[EXERCISE]
Which of the lines below contain the string "floor"? Pull each one out of the data.

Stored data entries
*****
(** * ImageCompressor: a shallow embedding of [src/imageCompressor.ts]

    The development follows the class [ImageCompressor]: the settings record,
    the eligibility test [canCompress], the body of [compressImage] (quality
    planning, dimension planning, first encoder call, forced second call) and
    the static helper [formatFileSize].

    Numbers.  A JavaScript [number] that the code treats as a fraction
    (qualities, scale factors, ratios, size thresholds, configured limits) is
    an exact rational of [Q]; byte sizes, which come from [File.size], are
    naturals of [N]; pixel dimensions read from an [Image] element are
    integers of [Z].  Arithmetic is exact: the rounding of binary64 is not
    part of the model, and neither are [NaN] and the infinities.  The code
    reaches those only by a division by zero: the ratio of an empty input
    file, or a clamp against a negative size limit of a side that was
    scaled down to [0].  The model reads [x / 0] as [0]; a statement whose
    truth depends on that reading excludes those inputs by a hypothesis,
    except the bounds of dimension planning and of the success toast, which
    are stated for every input.

    Effects.  [compressImage] awaits external services: the image decoder
    used to probe the dimensions and, at most twice, the encoder
    [imageCompression].  They are the fields of a [World]; the computation is
    a state-and-exception monad whose state is the list of encoder requests
    issued so far. *)

From Stdlib Require Import QArith Qround Qminmax ZArith NArith.
From Stdlib Require Import Bool String Ascii List Lia Lqa DecimalString.
Import ListNotations.

Local Open Scope Q_scope.

(** ** JavaScript values *)

Module Js.

(** [!!b] for an optional boolean property: [undefined] and [false] are falsy. *)
Definition truthy (b : option bool) : bool :=
  match b with
  | Some true => true
  | _ => false
  end.

(** [b !== false] for an optional boolean property. *)
Definition notFalse (b : option bool) : bool :=
  match b with
  | Some false => false
  | _ => true
  end.

(** [!!n] for an optional numeric property: [undefined] and [0] are falsy. *)
Definition truthyNum (n : option Q) : bool :=
  match n with
  | Some q => negb (Qeq_bool q 0)
  | None => false
  end.

(** [n || 0] for an optional numeric property. *)
Definition orZero (n : option Q) : Q :=
  match n with
  | Some q => q
  | None => 0
  end.

(** [x < y], [x > y], [x >= y] and [x !== y] on numbers. *)
Definition lt (x y : Q) : bool := negb (Qle_bool y x).
Definition gt (x y : Q) : bool := lt y x.
Definition ge (x y : Q) : bool := Qle_bool y x.
Definition neq (x y : Q) : bool := negb (Qeq_bool x y).

(** [Math.floor], [Math.min] and [Math.max]. *)
Definition floor (x : Q) : Q := inject_Z (Qfloor x).
Definition min (x y : Q) : Q := Qmin x y.
Definition max (x y : Q) : Q := Qmax x y.

(** A byte count, and a pixel count, as a number. *)
Definition ofN (n : N) : Q := inject_Z (Z.of_N n).
Definition ofZ (z : Z) : Q := inject_Z z.

End Js.

(** ** Data model *)

(** [CompressionSettings]: every property marked [?] in the interface is
    optional, hence an [option]. *)
Record CompressionSettings := {
  quality : Q;
  useQuality : option bool;
  maintainSize : option bool;
  maxWidth : option Q;
  maxHeight : option Q;
  useScaling : option bool;
  scalePercent : option Q;
  useSizeLimits : option bool;
  enabled : bool
}.

Definition DEFAULT_SETTINGS : CompressionSettings := {|
  quality := 0.6;
  useQuality := Some true;
  maintainSize := Some true;
  maxWidth := Some 1920;
  maxHeight := Some 1080;
  useScaling := Some false;
  scalePercent := Some 100;
  useSizeLimits := Some false;
  enabled := true
|}.

(** The part of a DOM [File] the compressor reads: its declared MIME type and
    its byte size; the name tells files apart. *)
Record File := {
  name : string;
  type : string;
  size : N
}.

Record CompressionResult := {
  originalFile : File;
  compressedFile : File;
  originalSize : N;
  compressedSize : N;
  compressionRatio : Q
}.
Lemma select_zip self net {A} (act : A → nat) (l : list A) :
  select self net (act <$> l)
  = zip_with (fun z x => select_row self z (act x)) net l.
Proof.
  unfold select. rewrite <-list_fmap_compose.
  by rewrite zip_with_fmap_r.
Qed.

Lemma reduce_sum_replicate_0 n : reduce_sum (replicate n 0) = 0.
Proof.
  induction n as [|n IH]; [done|].
  change (0 + reduce_sum (replicate n 0) = 0). rewrite IH. ring.
Qed.

Lemma zip_with_plus_zeros (p : list Qc) :
  zip_with Qcplus p (replicate (length p) 0) = p.
Proof. induction p; simpl; [done|]. rewrite IHp. f_equal. ring. Qed.

Lemma zip_with_zeros_plus n (p : list Qc) :
  length p = n →
  zip_with Qcplus ((fun x => x * 0) <$> p) (replicate n 0) = replicate n 0.
Proof.
  intros <-. induction p as [|x p IH]; csimpl; [done|]. rewrite IH. f_equal. ring.
Qed.

(** The masked sum over the actions [k, k+1, ...] is the row of action
    [a] when [a] is among them, and the zero row otherwise. *)
Lemma masked_sum_from n a (z : list (list Qc)) : forall k,
  Forall (fun p => length p = n) z →
  foldr (zip_with Qcplus) (replicate n 0)
    (zip_with (fun za ma => (fun p => p * ma) <$> za) z
       ((fun j => if decide (j = a) then 1 else 0) <$> seq k (length z)))
  = match decide (k ≤ a)%nat with
    | left _ => default (replicate n 0) (z !! (a - k)%nat)
    | right _ => replicate n 0
    end.
Proof.
  induction z as [|p z IH]; intros k Hz; csimpl.
  - by destruct (decide _).
  - apply Forall_cons in Hz as [Hp Hz].
    rewrite (IH (S k) Hz).
    destruct (decide (k = a)) as [->|Hne].
    + destruct (decide (S a ≤ a)%nat), (decide (a ≤ a)%nat); try lia.
      rewrite Nat.sub_diag; simpl.
      replace ((fun x => x * 1) <$> p) with p.
      * subst n. apply zip_with_plus_zeros.
      * clear. induction p; csimpl; [done|]. f_equal; [ring|done].
    + destruct (decide (S k ≤ a)%nat), (decide (k ≤ a)%nat); try lia.
      * replace (a - k)%nat with (S (a - S k)) by lia; simpl.
        destruct (z !! (a - S k)%nat) as [q|] eqn:Hq; simpl.
        -- assert (length q = n) as Hlen.
           { eapply (Forall_lookup_1 _ _ _ _ Hz Hq). }
           rewrite <-Hlen in Hp. clear -Hp.
           revert q Hp. induction p as [|y p IH]; intros [|x q] ?; simplify_eq/=; [done|].
           f_equal; [ring|by apply IH].
        -- by apply zip_with_zeros_plus.
      * by apply zip_with_zeros_plus.
Qed.

Lemma select_row_lookup self z a :
  length z = n_actions self →
  Forall (fun p => length p = N self) z →
  select_row self z a = default (replicate (N self) 0) (z !! a).
Proof.
  intros Hlen Hz. unfold select_row, reduce_sum_axis1, one_hot.
  rewrite <-Hlen, (masked_sum_from _ _ _ 0%nat Hz).
  rewrite decide_True by lia. by rewrite Nat.sub_0_r.
Qed.

Lemma argmax_from_lt x : forall i b bi,
  (bi < i)%nat → (argmax_from bi b i x < i + length x)%nat.
Proof.
  induction x as [|v x IH]; intros i b bi Hb; simpl; [lia|].
  destruct (decide (b < v)).
  - specialize (IH (S i) v i). lia.
  - specialize (IH (S i) b bi). lia.
Qed.

Lemma argmax_lt x : x ≠ [] → (argmax x < length x)%nat.
Proof.
  destruct x as [|v x]; [done|]. intros _. simpl.
  pose proof (argmax_from_lt x 1 v 0). lia.
Qed.

(** The row selected in a normalised sample has [N] entries, and its mass
    is 1 as soon as there is an action at all. *)
Lemma select_row_normalised self z (q : list Qc) :
  length z = n_actions self →
  Forall (fun p => length p = N self ∧ reduce_sum p = 1) z →
  length q = length z →
  length (select_row self z (argmax q)) = N self
  ∧ reduce_sum (select_row self z (argmax q))
    = if decide (n_actions self = 0%nat) then 0 else 1.
Proof.
  intros Hlen Hz Hq.
  rewrite select_row_lookup; [|done|].
  2:{ eapply Forall_impl; [exact Hz|]. by intros ? [? _]. }
  destruct (z !! argmax q) as [p|] eqn:Hp; simpl.
  - destruct (Forall_lookup_1 _ _ _ _ Hz Hp) as [? ?].
    apply lookup_lt_Some in Hp.
    rewrite decide_False by lia. done.
  - rewrite length_replicate, reduce_sum_replicate_0. split; [done|].
    apply lookup_ge_None in Hp.
    destruct (decide (q = [])) as [->|Hne].
    + simpl in Hq. rewrite decide_True by lia. done.
    + apply argmax_lt in Hne. lia.
Qed.

(** ** Terminal transitions *)

Lemma fmap_const_replicate {A B} (c : B) (l : list A) :
  (fun _ => c) <$> l = replicate (length l) c.
Proof. induction l; csimpl; congruence. Qed.

Lemma zip_with_replicate_2 {A B C} (f : A → B → C) n x y :
  zip_with f (replicate n x) (replicate n y) = replicate n (f x y).
Proof. induction n; simpl; congruence. Qed.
*****
[RESPONSE]
(** [Math.floor], [Math.min] and [Math.max]. *)
Definition floor (x : Q) : Q := inject_Z (Qfloor x).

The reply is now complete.